BEGIN Given data

(** The version a key of this entry names. *)
Definition keyed_version (pm : PackageManifest) (ve : VersionEntry) : string :=
  if (pm_Type pm =? TypeGit)%string then (if (ve_Ref ve =? "")%string then ve_Version ve else ve_Ref ve)
  else if (pm_Type pm =? TypeOCI)%string then ve_Ref ve
  else if (pm_Type pm =? TypeDistfiles)%string then ""
  else ve_Version ve.

(** The names and versions a type's layout can spell without ambiguity. *)
Inductive keyable (pm : PackageManifest) (ve : VersionEntry) : Prop :=
| keyable_binary :
    pm_Type pm = TypeBinary -> restorable (pm_Name pm) -> no_byte "/" (ve_Version ve) = true ->
    no_byte "/" (binaryStoredName ve) = true -> keyable pm ve
| keyable_safe :
    pm_Type pm = TypeGit \/ pm_Type pm = TypeNpm -> restorable (pm_Name pm) -> keyable pm ve
| keyable_apt dir arch ext :
    pm_Type pm = TypeApt -> pm_Name pm <> "" -> ve_Version ve <> "" ->
    no_byte "/" (pm_Name pm) = true -> no_byte "_" (pm_Name pm) = true ->
    no_byte "/" (ve_Version ve) = true -> no_byte "_" (ve_Version ve) = true ->
    no_byte "%" (ve_Version ve) = true -> no_byte "/" arch = true ->
    ext ∈ [".deb"; ".udeb"; ".ddeb"; ".dsc"] ->
    map_get (ve_Metadata ve) "_pool_path"
      = "pool/" +:+ dir +:+ "/" +:+ pm_Name pm +:+ "_" +:+ ReplaceAll (ve_Version ve) ":" "%3a"
        +:+ "_" +:+ arch +:+ ext -> keyable pm ve
| keyable_gomod : pm_Type pm = TypeGomod -> is_Some (EscapePath (pm_Name pm)) -> keyable pm ve
| keyable_flat :
    pm_Type pm = TypeHelm \/ pm_Type pm = TypeCargo -> no_byte "/" (pm_Name pm) = true ->
    splits opensVersion (pm_Name pm) (ve_Version ve) -> keyable pm ve
| keyable_gem :
    pm_Type pm = TypeRubygems -> no_byte "/" (pm_Name pm) = true ->
    splits gem_split_ok (pm_Name pm) (ve_Version ve) -> keyable pm ve
| keyable_maven group artifact :
    pm_Type pm = TypeMaven -> ValidateMavenName (pm_Name pm) = None ->
    ValidateMavenVersion (pm_Name pm) ve = None -> cut_byte ":" (pm_Name pm) = Some (group, artifact) ->
    artifact <> MavenGroupWildcard ->
    (String.length artifact + String.length (ve_Version ve) + 8 <= 128)%nat -> keyable pm ve
| keyable_composer :
    pm_Type pm = TypeComposer -> ComposerValidName (pm_Name pm) = true -> ve_Version ve <> "" ->
    ComposerValidReference (ve_Ref ve) = true -> keyable pm ve
| keyable_whole : pm_Type pm = TypeOCI \/ pm_Type pm = TypeDistfiles -> keyable pm ve
| keyable_freebsd :
    pm_Type pm = TypeFreeBSD -> pm_Name pm <> "" -> no_byte "/" (pm_Name pm) = true ->
    no_byte "/" (ve_Version ve) = true -> keyable pm ve.
(* ===== verification/RpmVersion.v ===== *)
(** RPM version order: [rpmvercmp], [splitRpmEVR] and [compareRpmEVR] of
    internal/policy/osvmatch.go.

    The code walks both versions with two indices; here an index is the text
    still unread.  [tokens] cuts a version into the segments rpm compares, and
    [rpmvercmp_tokens] shows the walk is a lexicographic comparison of them. *)

From stdpp Require Import base list strings.
From Stdlib Require Import ZArith Lia Ascii.
From S2P Require Import Prelude GoStrings.

Definition isAlnum (c : ascii) : bool := is_digit c || is_lower c || is_upper c.
Definition isAlpha (c : ascii) : bool := is_lower c || is_upper c.

(** Bytes that only separate segments. *)
Definition is_sep (c : ascii) : bool :=
  negb (isAlnum c) && negb (Ascii.eqb c "~") && negb (Ascii.eqb c "^").

Definition starts_with (x : ascii) (s : string) : bool := starts (fun c => Ascii.eqb c x) s.

Fixpoint rpm_loop (fuel : nat) (a b : string) : Z :=
  match fuel with
  | O => 0
  | S n =>
      if (a =? "")%string && (b =? "")%string then 0
      else
        let a := trim_left is_sep a in
        let b := trim_left is_sep b in
        if starts_with "~" a || starts_with "~" b then
          if negb (starts_with "~" a) then 1
          else if negb (starts_with "~" b) then -1
          else rpm_loop n (tail a) (tail b)
        else if starts_with "^" a || starts_with "^" b then
          if (a =? "")%string then -1
          else if (b =? "")%string then 1
          else if negb (starts_with "^" a) then 1
          else if negb (starts_with "^" b) then -1
          else rpm_loop n (tail a) (tail b)
        else if (a =? "")%string || (b =? "")%string then
          (if (a =? "")%string && (b =? "")%string then 0
           else if negb (a =? "")%string then 1 else -1)
        else
          let numeric := starts is_digit a in
          let inclass := if numeric then is_digit else isAlpha in
          let sa := take_while inclass a in
          let sb := take_while inclass b in
          if (sb =? "")%string then (if numeric then 1 else -1)
          else
            let sa := if numeric then TrimLeft sa "0" else sa in
            let sb := if numeric then TrimLeft sb "0" else sb in
            if numeric && negb (slen sa =? slen sb) then (if slen sb <? slen sa then 1 else -1)
            else then_cmp (Compare sa sb) (rpm_loop n (trim_left inclass a) (trim_left inclass b))
  end.

(** Every turn that goes on reads at least one byte of each side. *)
Definition rpmvercmp (a b : string) : Z :=
  if (a =? b)%string then 0 else rpm_loop (S (String.length a + String.length b)) a b.

(** [[epoch:]version[-release]]: [None] is the Go value with [ok] false. *)
Definition splitRpmEVR (v : string) : option (Z * string * string) :=
  '(ep, rest) ←
    match cut_byte ":" v with
    | Some (e, rest) =>
        match atoi_opt e with
        | Some n => if n <? 0 then None else Some (n, rest)
        | None => None
        end
    | None => Some (0, v)
    end;
  let '(version, rel) :=
    match cut_last_byte "-" rest with
    | Some (v, r) => (v, r)
    | None => (rest, "")
    end in
  if (version =? "")%string then None else Some (ep, version, rel).

(** A release either side leaves out is not compared. *)
Definition evr_cmp (x y : Z * string * string) : Z :=
  let '(ea, va, ra) := x in
  let '(eb, vb, rb) := y in
  if negb (ea =? eb) then (if ea <? eb then -1 else 1)
  else
    let c := rpmvercmp va vb in
    if negb (c =? 0) then c
    else if (ra =? "")%string || (rb =? "")%string then 0
    else rpmvercmp ra rb.

Definition compareRpmEVR (a b : string) : option Z :=
  match splitRpmEVR a, splitRpmEVR b with
  | Some x, Some y => Some (evr_cmp x y)
  | _, _ => None
  end.

Example rpm_ex1 : rpmvercmp "1.0~rc1" "1.0" = -1.
Proof. reflexivity. Qed.
Example rpm_ex2 : rpmvercmp "1.0^git1" "1.0" = 1.
Proof. reflexivity. Qed.
Example rpm_ex3 : rpmvercmp "1.10" "1_9" = 1.
Proof. reflexivity. Qed.
Example rpm_ex4 : compareRpmEVR "1:1.0-1" "2.0-1" = Some 1.
Proof. reflexivity. Qed.
Example rpm_ex5 : compareRpmEVR "1.0-1.el9" "1.0" = Some 0.
Proof. reflexivity. Qed.

(** * Segments *)

(** What a version is made of, from the smallest: ["~"] is below the end of
    the version, ["^"] just above it, words below numbers. *)
Inductive token :=
| TTilde
| TEnd
| TCaret
| TWord (s : string)
| TNum (n : Z).

Definition token_rank (t : token) : Z :=
  match t with TTilde => -1 | TEnd => 0 | TCaret => 1 | TWord _ => 2 | TNum _ => 3 end.

Definition token_cmp (x y : token) : Z :=
  match x, y with
  | TWord a, TWord b => Compare a b
  | TNum a, TNum b => compareInt a b
  | _, _ => compareInt (token_rank x) (token_rank y)
  end.

#[global] Instance token_cmp_comparator : Comparator token_cmp.
Proof.
  split.
  - intros [| | |a|a] [| | |b|b]; try done; [apply (cmp_anti Compare)|apply (cmp_anti compareInt)].
  - intros x y z H1 H2.
    destruct x as [| | |a|a], y as [| | |b|b], z as [| | |c|c]; cbn [token_cmp] in *;
      solve [ eapply (cmp_trans Compare); eassumption
            | eapply (cmp_trans compareInt); eassumption
            | vm_compute; discriminate
            | exfalso; revert H1; vm_compute; intuition discriminate
            | exfalso; revert H2; vm_compute; intuition discriminate ].
Qed.

#[global] Instance token_cmp_signed : SignedComparator token_cmp.
Proof.
  intros [| | |a|a] [| | |b|b]; cbn [token_cmp];
    solve [apply (cmp_sign Compare)|apply (cmp_sign compareInt)].
Qed.

(** The first segment of a version that does not start with a separator, and
    what follows it. *)
Definition first_token (s : string) : token :=
  if (s =? "")%string then TEnd
  else if starts_with "~" s then TTilde
  else if starts_with "^" s then TCaret
  else if starts is_digit s then TNum (dec_val (take_while is_digit s))
  else TWord (take_while isAlpha s).

Definition after_token (s : string) : string :=
  if starts_with "~" s || starts_with "^" s then tail s
  else if starts is_digit s then trim_left is_digit s
  else trim_left isAlpha s.

Fixpoint tokens_go (fuel : nat) (s : string) : list token :=
  match fuel with
  | O => []
  | S n =>
      let s := trim_left is_sep s in
      if (s =? "")%string then [] else first_token s :: tokens_go n (after_token s)
  end.

Definition tokens (s : string) : list token := tokens_go (S (String.length s)) s.

Definition rpm_cmp : string -> string -> Z := on_key tokens (cmp_pad token_cmp TEnd).

#[global] Instance rpm_cmp_comparator : Comparator rpm_cmp.
Proof. unfold rpm_cmp. apply _. Qed.

#[global] Instance rpm_cmp_signed : SignedComparator rpm_cmp.
Proof. unfold rpm_cmp. apply _. Qed.

(** A byte that opens a segment opens exactly one kind. *)
Lemma not_sep_cases c :
  is_sep c = false -> c = "~"%char \/ c = "^"%char \/ is_digit c = true \/ isAlpha c = true.
Proof.
  unfold is_sep, isAlnum, isAlpha. destruct (Ascii.eqb_spec c "~"), (Ascii.eqb_spec c "^"),
    (is_digit c), (is_lower c), (is_upper c); simpl; auto.
Qed.

Lemma after_token_shrinks s :
  s <> "" -> starts is_sep s = false -> (String.length (after_token s) < String.length s)%nat.
Proof.
  destruct s as [|c s]; [done|]. simpl. intros _ Hc. unfold after_token, starts_with; simpl.
  apply not_sep_cases in Hc.
  destruct (Ascii.eqb_spec c "~"), (Ascii.eqb_spec c "^"); simpl; try lia.
  destruct Hc as [?|[?|[Hc|Hc]]]; try done.
  - rewrite Hc. pose proof (trim_left_length is_digit s). lia.
  - destruct (is_digit c); [pose proof (trim_left_length is_digit s); lia|].
    rewrite Hc. pose proof (trim_left_length isAlpha s). lia.
Qed.

Lemma after_trim_shrinks s :
  trim_left is_sep s <> "" ->
  (String.length (after_token (trim_left is_sep s)) < String.length s)%nat.
Proof.
  intros H. pose proof (after_token_shrinks _ H (trim_left_starts is_sep s)).
  pose proof (trim_left_length is_sep s). lia.
Qed.

Lemma tokens_go_fuel n m s :
  (String.length s < n)%nat -> (String.length s < m)%nat -> tokens_go n s = tokens_go m s.
Proof.
  revert m s. induction n as [|n IH]; intros [|m] s Hn Hm; try lia. cbn [tokens_go].
  destruct (String.eqb_spec (trim_left is_sep s) "") as [|H]; [done|]. f_equal.
  pose proof (after_trim_shrinks s H). apply IH; lia.
Qed.

Lemma tokens_hd s : hd TEnd (tokens s) = first_token (trim_left is_sep s).
Proof.
  unfold tokens. cbn [tokens_go]. destruct (String.eqb_spec (trim_left is_sep s) "") as [->|H]; done.
Qed.

Lemma tokens_tl s : tl (tokens s) = tokens (after_token (trim_left is_sep s)).
Proof.
  unfold tokens at 1. cbn [tokens_go].
  destruct (String.eqb_spec (trim_left is_sep s) "") as [->|H]; [done|]. cbn [tl].
  pose proof (after_trim_shrinks s H). apply tokens_go_fuel; lia.
Qed.

Lemma rpm_cmp_unfold a b :
  rpm_cmp a b =
  then_cmp (token_cmp (first_token (trim_left is_sep a)) (first_token (trim_left is_sep b)))
    (rpm_cmp (after_token (trim_left is_sep a)) (after_token (trim_left is_sep b))).
Proof.
  unfold rpm_cmp at 1, on_key. rewrite cmp_pad_unfold by apply _.
  by rewrite !tokens_hd, !tokens_tl.
Qed.

(** * The walk computes the segment order *)

(** What the first byte of a version that starts with no separator can be. *)
Inductive opening (s : string) : Prop :=
| op_end : s = "" -> opening s
| op_tilde : s <> "" -> starts_with "~" s = true -> opening s
| op_caret : s <> "" -> starts_with "~" s = false -> starts_with "^" s = true -> opening s
| op_num : s <> "" -> starts_with "~" s = false -> starts_with "^" s = false ->
           starts is_digit s = true -> opening s
| op_word : s <> "" -> starts_with "~" s = false -> starts_with "^" s = false ->
            starts is_digit s = false -> starts isAlpha s = true -> opening s.

Lemma opening_of s : starts is_sep s = false -> opening s.
Proof.
  destruct s as [|c s]; [intros _; by apply op_end|]. simpl. intros Hc. apply not_sep_cases in Hc.
  destruct (starts_with "~" (String c s)) eqn:E1; [by apply op_tilde|].
  destruct (starts_with "^" (String c s)) eqn:E2; [by apply op_caret|].
  destruct (is_digit c) eqn:E3; [by apply op_num|]. apply op_word; try done.
  unfold starts_with in *. simpl in *.
  destruct Hc as [->|[->|[?|?]]]; done.
Qed.

Lemma take_while_nonempty p s : starts p s = true -> (take_while p s =? "")%string = false.
Proof. destruct s as [|c s]; [done|]. simpl. intros ->. done. Qed.

Lemma trim_left_ext p q s : (forall c, p c = q c) -> trim_left p s = trim_left q s.
Proof. intros H. induction s as [|c s IH]; simpl; [done|]. by rewrite H, IH. Qed.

END Given data

Aim of the task:
Can you write out the lines above, from the first one through the one containing "pm_Type pm = TypeBinary", exactly as they appear and nothing more?

Exercise solution:
(** The version a key of this entry names. *)
Definition keyed_version (pm : PackageManifest) (ve : VersionEntry) : string :=
  if (pm_Type pm =? TypeGit)%string then (if (ve_Ref ve =? "")%string then ve_Version ve else ve_Ref ve)
  else if (pm_Type pm =? TypeOCI)%string then ve_Ref ve
  else if (pm_Type pm =? TypeDistfiles)%string then ""
  else ve_Version ve.

(** The names and versions a type's layout can spell without ambiguity. *)
Inductive keyable (pm : PackageManifest) (ve : VersionEntry) : Prop :=
| keyable_binary :
    pm_Type pm = TypeBinary -> restorable (pm_Name pm) -> no_byte "/" (ve_Version ve) = true ->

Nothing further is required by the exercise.